• **WORK INSTRUCTIONS**
Look through the data below for the line with "Lemma Side_byte_of_byte b", and transcribe it exactly together with each line after it up to and including the line with "rewrite EventType_byte_of_byte, Side_byte_of_byte.". Give nothing else.

• **DATA**
(* ===== verification/OrderEvent.v ===== *)
(** * [OrderEvent]: the 64-byte event record (include/OrderEvent.h)

    The record and its enums, its accessors and factories, and its memory image:
    the 64 little-endian bytes that the event log writes into the mapped file. *)

From S2P Require Import Prelude CString.

Local Open Scope Z_scope.

Definition PRICE_SCALE : Z := 1000000.

(** ** Enums

    An [enum class : uint8_t] holds any byte; the last constructor is a byte that
    names no enumerator, such as the 0 of a zero-initialised struct. *)

Inductive EventType : Type :=
  | NewOrder | PartialFill | FullFill | Cancel | Reject | Amend
  | EventType_raw (b : Z).

Inductive Side : Type :=
  | Buy | Sell
  | Side_raw (b : Z).

#[export] Instance EventType_eq_dec : EqDecision EventType.
Proof. solve_decision. Defined.
#[export] Instance Side_eq_dec : EqDecision Side.
Proof. solve_decision. Defined.

Definition EventType_byte (t : EventType) : Z :=
  match t with
  | NewOrder => 1 | PartialFill => 2 | FullFill => 3
  | Cancel => 4 | Reject => 5 | Amend => 6
  | EventType_raw b => b
  end.

Definition EventType_of_byte (b : Z) : EventType :=
  match b with
  | 1 => NewOrder | 2 => PartialFill | 3 => FullFill
  | 4 => Cancel | 5 => Reject | 6 => Amend
  | _ => EventType_raw b
  end.

Definition Side_byte (s : Side) : Z :=
  match s with Buy => 1 | Sell => 2 | Side_raw b => b end.

Definition Side_of_byte (b : Z) : Side :=
  match b with 1 => Buy | 2 => Sell | _ => Side_raw b end.

(** ** The record *)

Record OrderEvent : Type := {
  oe_sequence     : Z;          (* uint64_t *)
  oe_timestamp_ns : Z;          (* uint64_t *)
  oe_price        : Z;          (* int64_t, fixed-point *)
  oe_fill_price   : Z;          (* int64_t, fixed-point *)
  oe_qty          : Z;          (* int32_t *)
  oe_fill_qty     : Z;          (* int32_t *)
  oe_symbol       : list char;  (* char[8] *)
  oe_order_id     : list char;  (* char[8] *)
  oe_type         : EventType;
  oe_side         : Side;
  oe_pad          : list char;  (* uint8_t[6] *)
}.

(** [OrderEvent e{}] *)
Definition OrderEvent_zero : OrderEvent := {|
  oe_sequence := 0; oe_timestamp_ns := 0; oe_price := 0; oe_fill_price := 0;
  oe_qty := 0; oe_fill_qty := 0;
  oe_symbol := replicate 8 NUL; oe_order_id := replicate 8 NUL;
  oe_type := EventType_raw 0; oe_side := Side_raw 0; oe_pad := replicate 6 NUL;
|}.

(** The view of a [char[n]] member: [{member, strnlen(member, sizeof(member))}]. *)
Definition array_view (a : list char) : outcome string_view :=
  n ← strnlen a (length a); Ok {| sv_data := a; sv_size := n |}.

Definition symbol_view (e : OrderEvent) : outcome string_view := array_view (oe_symbol e).
Definition order_id_view (e : OrderEvent) : outcome string_view := array_view (oe_order_id e).

Definition is_fill (e : OrderEvent) : bool :=
  bool_decide (oe_type e = PartialFill) || bool_decide (oe_type e = FullFill).

Definition make_fill (sym : string_view) (side : Side) (fqty fprice : Z)
    (oid : string_view) (partial : bool) : outcome OrderEvent :=
  symbol ← strncpy (sv_data sym) 8;
  order_id ← strncpy (sv_data oid) 8;
  Ok {|
    oe_sequence := 0; oe_timestamp_ns := 0;
    oe_price := 0; oe_fill_price := fprice;
    oe_qty := fqty; oe_fill_qty := fqty;
    oe_symbol := symbol; oe_order_id := order_id;
    oe_type := if partial then PartialFill else FullFill;
    oe_side := side; oe_pad := replicate 6 NUL;
  |}.

Definition make_new_order (sym : string_view) (side : Side) (qty price_fp : Z)
    (oid : string_view) : outcome OrderEvent :=
  symbol ← strncpy (sv_data sym) 8;
  order_id ← strncpy (sv_data oid) 8;
  Ok {|
    oe_sequence := 0; oe_timestamp_ns := 0;
    oe_price := price_fp; oe_fill_price := 0;
    oe_qty := qty; oe_fill_qty := 0;
    oe_symbol := symbol; oe_order_id := order_id;
    oe_type := NewOrder;
    oe_side := side; oe_pad := replicate 6 NUL;
  |}.

(** ** Memory image *)

Definition byte_of (z : Z) : char := ascii_of_N (Z.to_N (z mod 256)).

Fixpoint le_bytes (n : nat) (z : Z) : list char :=
  match n with
  | O => []
  | S n => byte_of z :: le_bytes n (z / 256)
  end.

Fixpoint le_value (bs : list char) : Z :=
  match bs with
  | [] => 0
  | b :: bs => char_code b + 256 * le_value bs
  end.

(** Bytes [off .. off + n) of an image. *)
Definition slice (off n : nat) (bs : list char) : list char := take n (drop off bs).

Definition encode_event (e : OrderEvent) : list char :=
  le_bytes 8 (oe_sequence e) ++ le_bytes 8 (oe_timestamp_ns e) ++
  le_bytes 8 (oe_price e) ++ le_bytes 8 (oe_fill_price e) ++
  le_bytes 4 (oe_qty e) ++ le_bytes 4 (oe_fill_qty e) ++
  oe_symbol e ++ oe_order_id e ++
  le_bytes 1 (EventType_byte (oe_type e)) ++ le_bytes 1 (Side_byte (oe_side e)) ++
  oe_pad e.

Definition decode_event (bs : list char) : OrderEvent := {|
  oe_sequence     := le_value (slice 0 8 bs);
  oe_timestamp_ns := le_value (slice 8 8 bs);
  oe_price        := signed 64 (le_value (slice 16 8 bs));
  oe_fill_price   := signed 64 (le_value (slice 24 8 bs));
  oe_qty          := signed 32 (le_value (slice 32 4 bs));
  oe_fill_qty     := signed 32 (le_value (slice 36 4 bs));
  oe_symbol       := slice 40 8 bs;
  oe_order_id     := slice 48 8 bs;
  oe_type         := EventType_of_byte (le_value (slice 56 1 bs));
  oe_side         := Side_of_byte (le_value (slice 57 1 bs));
  oe_pad          := slice 58 6 bs;
|}.

(** ** Well-formed events: every field within its C++ type *)

Definition wf_event (e : OrderEvent) : bool :=
  in_u64 (oe_sequence e) && in_u64 (oe_timestamp_ns e) &&
  in_i64 (oe_price e) && in_i64 (oe_fill_price e) &&
  in_i32 (oe_qty e) && in_i32 (oe_fill_qty e) &&
  bool_decide (length (oe_symbol e) = 8%nat) &&
  bool_decide (length (oe_order_id e) = 8%nat) &&
  bool_decide (length (oe_pad e) = 6%nat) &&
  ((0 <=? EventType_byte (oe_type e)) && (EventType_byte (oe_type e) <? 256) &&
   bool_decide (EventType_of_byte (EventType_byte (oe_type e)) = oe_type e)) &&
  ((0 <=? Side_byte (oe_side e)) && (Side_byte (oe_side e) <? 256) &&
   bool_decide (Side_of_byte (Side_byte (oe_side e)) = oe_side e)).

(** ** Lemmas on the codec *)

Lemma char_code_bound c : 0 <= char_code c < 256.
Proof. unfold char_code. pose proof (N_ascii_bounded c). lia. Qed.

Lemma char_code_byte_of z : char_code (byte_of z) = z mod 256.
Proof.
  unfold char_code, byte_of. pose proof (Z.mod_pos_bound z 256 ltac:(lia)).
  rewrite N_ascii_embedding; lia.
Qed.

Lemma byte_of_char_code c b : byte_of (char_code c + 256 * b) = c.
Proof.
  apply char_code_inj. rewrite char_code_byte_of, Z.mul_comm, Z.mod_add by lia.
  apply Z.mod_small, char_code_bound.
Qed.

Lemma le_bytes_length n z : length (le_bytes n z) = n.
Proof. revert z. induction n; intros; cbn; auto. Qed.

Lemma le_value_bytes n z : le_value (le_bytes n z) = z mod 256 ^ Z.of_nat n.
Proof.
  revert z. induction n as [|n IH]; intros z; [by rewrite Z.mod_1_r|].
  cbn [le_bytes le_value]. rewrite IH, char_code_byte_of, Nat2Z.inj_succ, Z.pow_succ_r by lia.
  pose proof (Z.pow_pos_nonneg 256 (Z.of_nat n) ltac:(lia) ltac:(lia)).
  rewrite Z.rem_mul_r; lia.
Qed.

Lemma le_bytes_value bs : le_bytes (length bs) (le_value bs) = bs.
Proof.
  induction bs as [|b bs IH]; cbn [length le_bytes le_value]; [done|].
  rewrite byte_of_char_code. f_equal.
  rewrite Z.mul_comm, Z.div_add, Z.div_small by (try apply char_code_bound; lia). apply IH.
Qed.

Lemma le_value_bound bs : 0 <= le_value bs < 256 ^ Z.of_nat (length bs).
Proof.
  induction bs as [|b bs IH]; cbn [length le_value]; [lia|].
  rewrite Nat2Z.inj_succ, Z.pow_succ_r by lia. pose proof (char_code_bound b). lia.
Qed.

Lemma le_value_u64 z : in_u64 z = true → le_value (le_bytes 8 z) = z.
Proof. rewrite in_u64_spec, le_value_bytes. intros. by apply Z.mod_small. Qed.

Lemma le_value_i64 z : in_i64 z = true → signed 64 (le_value (le_bytes 8 z)) = z.
Proof.
  rewrite in_i64_spec, le_value_bytes. intros.
  change (256 ^ Z.of_nat 8) with (2 ^ 64). rewrite signed_mod by lia.
  apply signed_id; lia.
Qed.

Lemma le_value_i32 z : in_i32 z = true → signed 32 (le_value (le_bytes 4 z)) = z.
Proof.
  rewrite in_i32_spec, le_value_bytes. intros.
  change (256 ^ Z.of_nat 4) with (2 ^ 32). rewrite signed_mod by lia.
  apply signed_id; lia.
Qed.

Lemma le_value_u8 z : 0 <= z < 256 → le_value (le_bytes 1 z) = z.
Proof. rewrite le_value_bytes. intros. by apply Z.mod_small. Qed.

Lemma slice_here n bs tl : length bs = n → slice 0 n (bs ++ tl) = bs.
Proof. intros <-. unfold slice. rewrite drop_0. apply take_app_length. Qed.

Lemma slice_skip off n bs tl :
  (length bs ≤ off)%nat → slice off n (bs ++ tl) = slice (off - length bs) n tl.
Proof. intros H. unfold slice. by rewrite drop_app_ge. Qed.

Create HintDb wf.
#[export] Hint Resolve le_bytes_length le_value_u64 le_value_i64 le_value_i32 le_value_u8 : wf.

Ltac wf_split :=
  repeat match goal with
  | H : (_ && _) = true |- _ => apply andb_true_iff in H as [? H]
  | H : bool_decide _ = true |- _ => apply bool_decide_eq_true in H
  end.

Lemma wf_event_lengths e :
  wf_event e = true →
  length (oe_symbol e) = 8%nat ∧ length (oe_order_id e) = 8%nat ∧ length (oe_pad e) = 6%nat.
Proof.
  unfold wf_event. rewrite !andb_true_iff, !bool_decide_eq_true. naive_solver.
Qed.

Lemma encode_event_length e : wf_event e = true → length (encode_event e) = 64%nat.
Proof.
  intros (Hs & Ho & Hp)%wf_event_lengths. unfold encode_event.
  by rewrite !length_app, !le_bytes_length, Hs, Ho, Hp.
Qed.

Lemma slice_all n bs : length bs = n → slice 0 n bs = bs.
Proof. intros <-. unfold slice. rewrite drop_0. by rewrite take_ge. Qed.

(** Finds the field at an offset of a concatenation of fields of known length. *)
Ltac known_lengths :=
  repeat match goal with
  | |- context [length (le_bytes ?n ?z)] => rewrite (le_bytes_length n z)
  | H : length ?l = _ |- context [length ?l] => rewrite H
  end; cbn [Nat.sub].
Ltac slice_field :=
  repeat (rewrite slice_skip by (known_lengths; lia); known_lengths);
  first [rewrite slice_here by (known_lengths; done)
        |rewrite slice_all by (known_lengths; done)].

(** ** Round trip *)

Lemma decode_encode e : wf_event e = true → decode_event (encode_event e) = e.
Proof.
  intros Hwf. pose proof (wf_event_lengths e Hwf) as (Hs & Ho & Hp).
  unfold wf_event in Hwf. rewrite !andb_true_iff, !bool_decide_eq_true in Hwf.
  destruct Hwf as ((((((((((? & ?) & ?) & ?) & ?) & ?) & _) & _) & _) & Ht) & Hd).
  destruct Ht as ((?%Z.leb_le & ?%Z.ltb_lt) & Ht), Hd as ((?%Z.leb_le & ?%Z.ltb_lt) & Hd).
  unfold decode_event, encode_event.
  destruct e as [q t p fp n fn s o ty sd pd]; cbn -[slice le_bytes le_value] in *.
  f_equal; slice_field; rewrite ?le_value_i64, ?le_value_i32, ?le_value_u64, ?le_value_u8; auto; lia.
Qed.

Lemma le_bytes_cong n z z' :
  z mod 256 ^ Z.of_nat n = z' mod 256 ^ Z.of_nat n → le_bytes n z = le_bytes n z'.
Proof.
  rewrite <- !le_value_bytes. intros H.
  rewrite <- (le_bytes_value (le_bytes n z)), <- (le_bytes_value (le_bytes n z')).
  by rewrite H, !le_bytes_length.
Qed.

Lemma le_bytes_signed n z :
  (0 < n)%nat → le_bytes n (signed (8 * Z.of_nat n) z) = le_bytes n z.
Proof.
  intros Hn. apply le_bytes_cong. unfold signed.
  replace (2 ^ (8 * Z.of_nat n)) with (256 ^ Z.of_nat n) by (rewrite Z.pow_mul_r by lia; done).
  rewrite Zminus_mod_idemp_l. f_equal. lia.
Qed.

Lemma EventType_byte_of_byte b : EventType_byte (EventType_of_byte b) = b.
Proof. destruct b as [|[[[]|[]|]|[[]|[]|]|]|]; done. Qed.

Lemma Side_byte_of_byte b : Side_byte (Side_of_byte b) = b.
Proof. destruct b as [|[|[]|]|]; done. Qed.

Lemma le_bytes_slice off n bs :
  (off + n ≤ length bs)%nat → le_bytes n (le_value (slice off n bs)) = slice off n bs.
Proof.
  intros H. rewrite <- (le_bytes_value (slice off n bs)) at 2. f_equal.
  unfold slice. rewrite length_take, length_drop. lia.
Qed.

Lemma slice_drop off n bs : slice off n bs ++ drop (off + n) bs = drop off bs.
Proof. unfold slice. rewrite <- drop_drop. apply take_drop. Qed.

Lemma encode_decode bs : length bs = 64%nat → encode_event (decode_event bs) = bs.
Proof.
  intros Hl. unfold encode_event, decode_event. cbn -[slice le_bytes le_value].
  rewrite EventType_byte_of_byte, Side_byte_of_byte.
  rewrite !(le_bytes_signed 8), !(le_bytes_signed 4) by lia.
  rewrite !le_bytes_slice by (rewrite Hl; lia).
  replace (slice 58 6 bs) with (drop 58 bs)
    by (unfold slice; rewrite take_ge; [done|rewrite length_drop, Hl; lia]).
  rewrite !slice_drop. apply drop_0.
Qed.

(** The memory image of an event is faithful in both directions: decoding the
    64 bytes written for a well-formed event gives back the event, and every
    64-byte image is the image of the event decoded from it. *)
Theorem event_image_roundtrip e bs :
  wf_event e = true → length bs = 64%nat →
  length (encode_event e) = 64%nat ∧ decode_event (encode_event e) = e ∧
  encode_event (decode_event bs) = bs.
Proof. auto using encode_event_length, decode_encode, encode_decode. Qed.

Lemma event_image_roundtrip_witness :
  let e := {| oe_sequence := 7; oe_timestamp_ns := 18446744073709551615;
              oe_price := -175500000; oe_fill_price := 9223372036854775807;
              oe_qty := -2147483648; oe_fill_qty := 100;
              oe_symbol := pad 8 (lit "AAPL"); oe_order_id := pad 8 (lit "ORD12345");
              oe_type := PartialFill; oe_side := Sell; oe_pad := replicate 6 NUL |} in
  length (encode_event e) = 64%nat ∧ decode_event (encode_event e) = e ∧
  encode_event (decode_event (replicate 64 "A"%char)) = replicate 64 "A"%char.
Proof. apply event_image_roundtrip; vm_compute; reflexivity. Defined.

(** ** Factories *)

Lemma array_view_ok a :
  array_view a = Ok {| sv_data := a; sv_size := length (cstr (length a) a) |}.
Proof. unfold array_view. by rewrite strnlen_spec by (by apply readable_length). Qed.

Lemma key_array_view a v : length a = 8%nat → array_view a = Ok v → key v = cstr 8 a.
Proof. rewrite array_view_ok. intros _ [= <-]. done. Qed.

Lemma sv_ok_array_view a v : length a = 8%nat → array_view a = Ok v → sv_ok v = true.
Proof. rewrite array_view_ok. intros Ha [= <-]. apply readable_length. cbn. lia. Qed.

Lemma make_fill_ok sym side q p oid partial :
  sv_ok sym = true → sv_ok oid = true →
  make_fill sym side q p oid partial =
    Ok {| oe_sequence := 0; oe_timestamp_ns := 0; oe_price := 0; oe_fill_price := p;
          oe_qty := q; oe_fill_qty := q;
          oe_symbol := pad 8 (key sym); oe_order_id := pad 8 (key oid);
          oe_type := if partial then PartialFill else FullFill;
          oe_side := side; oe_pad := replicate 6 NUL |}.
Proof. intros Hs Ho. unfold make_fill. by rewrite !strncpy_spec. Qed.

Lemma make_new_order_ok sym side q p oid :
  sv_ok sym = true → sv_ok oid = true →
  make_new_order sym side q p oid =
    Ok {| oe_sequence := 0; oe_timestamp_ns := 0; oe_price := p; oe_fill_price := 0;
          oe_qty := q; oe_fill_qty := 0;
          oe_symbol := pad 8 (key sym); oe_order_id := pad 8 (key oid);
          oe_type := NewOrder;
          oe_side := side; oe_pad := replicate 6 NUL |}.
Proof. intros Hs Ho. unfold make_new_order. by rewrite !strncpy_spec. Qed.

• **COMPLETED TASK**
Lemma Side_byte_of_byte b : Side_byte (Side_of_byte b) = b.
Proof. destruct b as [|[|[]|]|]; done. Qed.

Lemma le_bytes_slice off n bs :
  (off + n ≤ length bs)%nat → le_bytes n (le_value (slice off n bs)) = slice off n bs.
Proof.
  intros H. rewrite <- (le_bytes_value (slice off n bs)) at 2. f_equal.
  unfold slice. rewrite length_take, length_drop. lia.
Qed.

Lemma slice_drop off n bs : slice off n bs ++ drop (off + n) bs = drop off bs.
Proof. unfold slice. rewrite <- drop_drop. apply take_drop. Qed.

Lemma encode_decode bs : length bs = 64%nat → encode_event (decode_event bs) = bs.
Proof.
  intros Hl. unfold encode_event, decode_event. cbn -[slice le_bytes le_value].
  rewrite EventType_byte_of_byte, Side_byte_of_byte.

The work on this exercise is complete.